It’s not the first option I’d recommend, but if for some reason you aren’t able to type, or type quickly, it’s a decent backup.
2. Don’t forget your ideas: make a list
How much time do you waste trying to come up with a good idea for a blog post?
It’s hard enough if you’re just writing a couple of them a week, but if I had to come up with ideas for all the posts I write one at a time, I don’t know if I could do it.
The good news is, there’s a better way. It’s called an idea list.
Coming up with ideas on demand can be difficult, because it’s a creative task. Creativity comes and goes as we observe and experience different things in our lives. It’s why book writers often take years to write their novels.
You can’t just sit down and say to yourself, “Okay brain, start coming up with great ideas.”
Instead, you need to develop your idea muscle so that you can spontaneously come up with many ideas throughout the day.
The concept of an idea muscle was coined by James Altucher, who says that as you practice coming up with ideas, you get better at it:
Every situation you are in, you will have a ton of ideas. Any question you are asked, you will know the response.
Every meeting you are at, you will take the meeting so far out of the box you’ll be on another planet, if you are stuck on a desert highway – you will figure the way out, if you need to make money you’ll come up with 50 ideas to make money, and so on.

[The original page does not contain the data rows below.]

(** * rallyboard clock app: a shallow embedding of [apps/app.py]

    The program reads one JSON configuration from standard input, computes a
    wall-clock deadline, loads a font, and then, until the deadline passes,
    renders the local time [HH:MM:SS] centred on a 128x64 RGB canvas and
    writes the PNG encoding of each canvas to standard output behind a
    4-byte big-endian length header.

    Conventions of the embedding.
    - Python [str] values are Rocq strings holding the UTF-8 bytes of the
      text; standard input is the text returned by [sys.stdin.read()].
    - Python [int] is [Z].  Python [float] is [pyfloat]: NaN, the two
      infinities, or a finite value kept as an exact rational.  The rounding
      of IEEE doubles is not modelled; the two places where the magnitude of a
      number changes control flow are: an [int] too large for a double raises
      [OverflowError] when added to a float, and a float literal too large
      for a double reads as infinity.
    - Exceptions are values of [exn]; statements run in a state-and-exception
      monad [M] over the mutable state [State] and the environment [Env]
      (standard input, the wall clock, the time zone, the font files, the
      PNG encoder).  The output stream is taken to be open and writable.
    - PIL is the library of the program's time, whose [ImageDraw] has
      [textsize]; a font is what the program asks of it (a measure and a
      glyph mask), the PNG encoder is a function of the environment, and
      [ImageFont.load_default()] always gives a font.  The interpreter's
      recursion limit is not modelled.
    - The [while] loop takes fuel; running out of fuel is the separate
      outcome [OutOfFuel], never confused with a return.  *)

From Stdlib Require Import ZArith QArith Qround Qabs List String Ascii Bool Lia Lqa.
From Stdlib.Strings Require Import Byte.
Import ListNotations.
Local Open Scope string_scope.
Local Open Scope list_scope.
Local Open Scope Z_scope.

Local Infix "+++" := String.append (at level 60, right associativity).

(** ** Exceptions *)

Inductive exn : Type :=
| JSONDecodeError
| AttributeError
| TypeError
| OverflowError
| StructError
| OSError
| ImportError
| MemoryError
| KeyboardInterrupt.

Inductive result (A : Type) : Type :=
| Ok (a : A)
| Raise (e : exn).
Arguments Ok {A} a.
Arguments Raise {A} e.

(** ** Python numbers *)

Inductive pyfloat : Type :=
| FNan
| FInf (negative : bool)
| FFin (q : Q).

(** An [int] converts to a double when it rounds (to nearest, ties to even)
    below [2^1024]; the largest double is [2^1024 - 2^971]. *)
Definition DBL_OVERFLOW : Z := 2 ^ 1024 - 2 ^ 970.

Definition float_of_int (n : Z) : result pyfloat :=
  if Z.abs n <? DBL_OVERFLOW then Ok (FFin (inject_Z n)) else Raise OverflowError.

(** [float(text)] of a decimal literal with value [q]. *)
Definition float_of_literal (q : Q) : pyfloat :=
  if Qle_bool (inject_Z DBL_OVERFLOW) (Qabs q) then FInf (Qle_bool q 0) else FFin q.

He advises to start by trying to come up with at least 10 ideas throughout the day. Here’s the second part: record them. Not all of these ideas will be good, but some will be, and others may lead you to good ideas.
You can use a simple notepad from the dollar store, or you can do what the team at Buffer does and record ideas in Trello:
An alternative: create a repeatable strategy
This is a strategy that you can use over and over again to get inspiration for post ideas.
It’s still not a good idea to come up with post ideas as you need them—it’s inefficient. Instead, schedule a block of time, maybe an hour, every week or month (depending on your post volume). Use this time to come up with as many ideas as you can.
Instead of coming up with a single idea in 10 minutes every time you need one, you can come up with five times the number of ideas in the same time frame once you get some momentum going.
Either way, you’ll be able to cut down on time coming up with ideas and focus more time and energy on the actual writing.
3. Get rid of distractions
Distractions are everywhere, especially on the computer.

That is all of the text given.